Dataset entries
#[global] Open Scope Z_scope.

(** ** C operators *)

Declare Scope c_scope.
Delimit Scope c_scope with c.
Notation "a &&& b" := (Z.land a b) (at level 40, left associativity) : c_scope.
Notation "a ||| b" := (Z.lor a b) (at level 50, left associativity) : c_scope.
Notation "a <<< b" := (Z.shiftl a b) (at level 39, left associativity) : c_scope.
Notation "a >>> b" := (Z.shiftr a b) (at level 39, left associativity) : c_scope.
#[global] Open Scope c_scope.

(** Conversions to the unsigned types of [uint_definitions.h] and to the C [int]. *)
Definition u8 (z : Z) : Z := z mod 2 ^ 8.
Definition u16 (z : Z) : Z := z mod 2 ^ 16.
Definition u32 (z : Z) : Z := z mod 2 ^ 32.
Definition u64 (z : Z) : Z := z mod 2 ^ 64.
Definition i32 (z : Z) : Z := (z + 2 ^ 31) mod 2 ^ 32 - 2 ^ 31.

(** ** Outcomes and the state monad

    A C function is modelled by a function of the state that is [Done] with a
    result and a new state, that is a [Fault] (an access outside the memory the
    model gives it), or that [Hang]s: it spins for ever on a lock it already
    holds, or a loop does not stop within the fuel the model grants it. *)

Inductive outcome (S A : Type) : Type :=
| Done (a : A) (s : S)
| Fault
| Hang.
Arguments Done {S A} a s.
Arguments Fault {S A}.
Arguments Hang {S A}.

Definition M (S A : Type) : Type := S -> outcome S A.

#[global] Instance M_ret {S} : MRet (M S) := fun A a s => Done a s.
#[global] Instance M_bind {S} : MBind (M S) := fun A B f m s =>
  match m s with
  | Done a s' => f a s'
  | Fault => Fault
  | Hang => Hang
  end.

Definition fault {S A} : M S A := fun _ => Fault.
Definition hang {S A} : M S A := fun _ => Hang.
Definition gets {S A} (f : S -> A) : M S A := fun s => Done (f s) s.
Definition modify {S} (f : S -> S) : M S unit := fun s => Done () (f s).

(** Run an operation on a part of the state. *)
Definition zoom {S T A} (part : S -> T) (update : T -> S -> S) (m : M T A) : M S A :=
  fun s => match m (part s) with
           | Done a t => Done a (update t s)
           | Fault => Fault
           | Hang => Hang
           end.

Definition of_option {S A} (o : option A) : M S A :=
  match o with Some a => mret a | None => fault end.

(** [for_ n i body a]: [n] iterations of [body] with the counter [i], [i + 1], ... *)
Fixpoint for_nat {S A} (n : nat) (i : Z) (body : Z -> A -> M S A) (a : A) : M S A :=
  match n with
  | O => mret a
  | Datatypes.S n' => a' ← body i a; for_nat n' (i + 1) body a'
  end.
Definition for_ {S A} (i n : Z) (body : Z -> A -> M S A) (a : A) : M S A :=
  for_nat (Z.to_nat n) i body a.

(** A loop runs its body until it answers [inr]; the fuel is a binary number, so
    that a bound such as [2 ^ 64] can be granted and still be executed. *)
Fixpoint loop_pos {S A B} (p : positive) (body : A -> M S (A + B)) (a : A)
    : M S (A + B) :=
  match p with
  | xH => body a
  | xO p' =>
      r ← loop_pos p' body a;
      match r with inl a' => loop_pos p' body a' | inr b => mret (inr b) end
  | xI p' =>
      r ← body a;
      match r with
      | inl a' =>
          r' ← loop_pos p' body a';
          match r' with inl a'' => loop_pos p' body a'' | inr b => mret (inr b) end
      | inr b => mret (inr b)
      end
  end.
Definition while {S A B} (fuel : positive) (body : A -> M S (A + B)) (a : A) : M S B :=
  r ← loop_pos fuel body a;
  match r with inl _ => hang | inr b => mret b end.

(** No counter of the code counts further than a [u64] can. *)
Definition FUEL : positive := 18446744073709551616.

(** ** Setters of large records

    [setter eta f] is the update of the field [f], where [eta] rebuilds a record from its
    fields. *)
Ltac setter eta f :=
  let e := eval cbv delta [eta] in eta in
  let p := eval pattern f in e in
  match p with
  | ?k _ => let r := eval cbv beta in (fun g => k (fun r => g (f r))) in exact r
  end.

(** ** Total-correctness assertions

    [wp m Q s]: started in [s], [m] is [Done] with a result and a state that
    satisfy [Q]; so it neither faults nor hangs. *)

Definition wp {S A} (m : M S A) (Q : A -> S -> Prop) (s : S) : Prop :=
  match m s with
  | Done a s' => Q a s'
  | _ => False
  end.

#[global] Arguments wp : simpl never.
#[global] Arguments Z.min : simpl never.
#[global] Arguments Z.max : simpl never.
#[global] Arguments Z.div : simpl never.
#[global] Arguments Z.modulo : simpl never.
#[global] Arguments Z.mul : simpl never.
#[global] Arguments Z.add : simpl never.
#[global] Arguments Z.sub : simpl never.
#[global] Arguments Z.pow : simpl never.
#[global] Arguments Z.shiftl : simpl never.
#[global] Arguments Z.shiftr : simpl never.
#[global] Arguments Z.land : simpl never.
#[global] Arguments Z.lor : simpl never.
#[global] Arguments Z.lnot : simpl never.
#[global] Arguments Z.testbit : simpl never.
#[global] Arguments Z.of_nat : simpl never.
#[global] Arguments Z.to_nat : simpl never.
#[global] Arguments Z.leb : simpl never.
#[global] Arguments Z.ltb : simpl never.
#[global] Arguments Z.geb : simpl never.
#[global] Arguments Z.gtb : simpl never.
#[global] Arguments u8 : simpl never.
#[global] Arguments u16 : simpl never.
#[global] Arguments u32 : simpl never.
#[global] Arguments u64 : simpl never.
#[global] Arguments FUEL : simpl never.
#[global] Arguments while : simpl never.
#[global] Arguments for_ : simpl never.

Section wp_rules.
  Context {S : Type}.

Lemma wp_ret {A} (a : A) (Q : A -> S -> Prop) s : wp (mret a) Q s <-> Q a s.
  Proof. done. Qed.

Lemma wp_bind {A B} (m : M S A) (f : A -> M S B) (Q : B -> S -> Prop) s :
    wp (m ≫= f) Q s <-> wp m (fun a => wp (f a) Q) s.
  Proof. unfold wp, mbind, M_bind. by destruct (m s). Qed.

Lemma wp_gets {A} (f : S -> A) (Q : A -> S -> Prop) s : wp (gets f) Q s <-> Q (f s) s.
  Proof. done. Qed.

Lemma wp_modify (f : S -> S) (Q : unit -> S -> Prop) s :
    wp (modify f) Q s <-> Q () (f s).
  Proof. done. Qed.

Lemma wp_zoom {T A} (part : S -> T) (update : T -> S -> S) (m : M T A)
      (Q : A -> S -> Prop) s :
    wp (zoom part update m) Q s <-> wp m (fun a t => Q a (update t s)) (part s).
  Proof. unfold wp, zoom. by destruct (m (part s)). Qed.

Lemma wp_of_option {A} (o : option A) (Q : A -> S -> Prop) s :
    wp (of_option o) Q s <-> exists a, o = Some a /\ Q a s.
  Proof.
    destruct o as [a|]; cbn; split.
    - intros H. by exists a.
    - intros (b & [= <-] & H). done.
    - done.
    - by intros (b & ? & _).
  Qed.

Lemma wp_mono {A} (m : M S A) (P Q : A -> S -> Prop) s :
    wp m P s -> (forall a s', P a s' -> Q a s') -> wp m Q s.
  Proof. unfold wp. destruct (m s); naive_solver. Qed.

Lemma wp_done {A} (m : M S A) (Q : A -> S -> Prop) s a s' :
    wp m Q s -> m s = Done a s' -> Q a s'.
  Proof. unfold wp. intros H E. by rewrite E in H. Qed.

Lemma wp_inv {A} (m : M S A) (Q : A -> S -> Prop) s :
    wp m Q s -> exists a s', m s = Done a s' /\ Q a s'.
  Proof. unfold wp. destruct (m s); naive_solver. Qed.

Lemma wp_for_nat {A} (I : Z -> A -> S -> Prop) (body : Z -> A -> M S A) n :
    forall i a s,
    I i a s ->
    (forall j a s, i <= j < i + Z.of_nat n -> I j a s -> wp (body j a) (I (j + 1)) s) ->
    wp (for_nat n i body a) (I (i + Z.of_nat n)) s.
  Proof.
    induction n as [|n IH]; intros i a s Hi Hb.
    - cbn. by replace (i + Z.of_nat 0) with i by lia.
    - cbn [for_nat]. apply wp_bind. eapply wp_mono; [apply Hb; [lia | done]|].
      intros a' s' H'. replace (i + Z.of_nat (Datatypes.S n)) with (i + 1 + Z.of_nat n) by lia.
      apply IH; [done|]. intros. apply Hb; [lia | done].
  Qed.

Lemma wp_for {A} (I : Z -> A -> S -> Prop) (body : Z -> A -> M S A) i n a s :
    0 <= n ->
    I i a s ->
    (forall j a s, i <= j < i + n -> I j a s -> wp (body j a) (I (j + 1)) s) ->
    wp (for_ i n body a) (I (i + n)) s.
  Proof.
    intros Hn Hi Hb. unfold for_.
    replace (i + n) with (i + Z.of_nat (Z.to_nat n)) by lia.
    apply wp_for_nat; [done|]. intros; apply Hb; [lia | done].
  Qed.

  Section loops.
    Context {A B : Type} (body : A -> M S (A + B)).
    Context (I : A -> S -> Prop) (measure : A -> S -> Z) (Q : B -> S -> Prop).
    Context (body_ok : forall a s, I a s ->
      wp (body a) (fun r s' => match r with
                               | inl a' => I a' s' /\ 0 <= measure a' s' < measure a s
                               | inr b => Q b s'
                               end) s).

Lemma wp_loop_pos p : forall a s, I a s ->
      wp (loop_pos p body a) (fun r s' =>
        match r with
        | inl a' => I a' s' /\ 0 <= measure a' s' /\ measure a' s' + Zpos p <= measure a s
        | inr b => Q b s'
        end) s.
    Proof.
      induction p as [p IH|p IH|]; intros a s HI; cbn [loop_pos].
      - apply wp_bind. eapply wp_mono; [by apply body_ok|]. intros [a1|b] s1 H1; [|done].
        destruct H1 as [H1 M1].
        apply wp_bind. eapply wp_mono; [by apply IH|]. intros [a2|b] s2 H2; [|done].
        destruct H2 as [H2 M2].
        eapply wp_mono; [by apply IH|]. intros [a3|b] s3 H3; [|done].
        destruct H3 as [H3 M3]. split; [done|lia].
      - apply wp_bind. eapply wp_mono; [by apply IH|]. intros [a1|b] s1 H1; [|done].
        destruct H1 as [H1 M1].
        eapply wp_mono; [by apply IH|]. intros [a3|b] s3 H3; [|done].
        destruct H3 as [H3 M3]. split; [done|lia].
      - eapply wp_mono; [by apply body_ok|]. intros [a1|b] s1 H1; [|done].
        destruct H1 as [H1 M1]. split; [done|lia].
    Qed.

    (** A loop whose body keeps [I] and lowers the measure stops with [Q], when the
        fuel exceeds the measure. *)
Lemma wp_while fuel a s :
      I a s -> measure a s < Zpos fuel -> wp (while fuel body a) Q s.
    Proof.
      intros HI Hm. unfold while. apply wp_bind.
      eapply wp_mono; [by apply wp_loop_pos|]. intros [a'|b] s' H; cbn; [lia|done].
    Qed.
  End loops.

  (** The same rule with an invariant indexed by what the loop still has to do. *)
  Section indexed_loops.
    Context {X A B : Type} (body : A -> M S (A + B)).
    Context (I : X -> A -> S -> Prop) (measure : X -> Z) (Q : B -> S -> Prop).
    Context (body_ok : forall x a s, I x a s ->
      wp (body a) (fun r s' => match r with
                               | inl a' => exists x', I x' a' s' /\ 0 <= measure x' < measure x
                               | inr b => Q b s'
                               end) s).

Lemma wp_loop_pos_ix p : forall x a s, I x a s ->
      wp (loop_pos p body a) (fun r s' =>
        match r with
        | inl a' => exists x', I x' a' s' /\ 0 <= measure x' /\ measure x' + Zpos p <= measure x
        | inr b => Q b s'
        end) s.
    Proof.
      induction p as [p IH|p IH|]; intros x a s HI; cbn [loop_pos].
      - apply wp_bind. eapply wp_mono; [by eapply body_ok|]. intros [a1|b] s1 H1; [|done].
        destruct H1 as (x1 & H1 & M1).
        apply wp_bind. eapply wp_mono; [by eapply IH|]. intros [a2|b] s2 H2; [|done].
        destruct H2 as (x2 & H2 & M2).
        eapply wp_mono; [by eapply IH|]. intros [a3|b] s3 H3; [|done].
        destruct H3 as (x3 & H3 & M3). exists x3. split; [done|lia].
      - apply wp_bind. eapply wp_mono; [by eapply IH|]. intros [a1|b] s1 H1; [|done].
        destruct H1 as (x1 & H1 & M1).
        eapply wp_mono; [by eapply IH|]. intros [a3|b] s3 H3; [|done].
        destruct H3 as (x3 & H3 & M3). exists x3. split; [done|lia].
      - eapply wp_mono; [by eapply body_ok|]. intros [a1|b] s1 H1; [|done].
        destruct H1 as (x1 & H1 & M1). exists x1. split; [done|lia].
    Qed.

# Task brief
Your reply should be one number, the count of lines in the data that include the word "unit".

# Response
2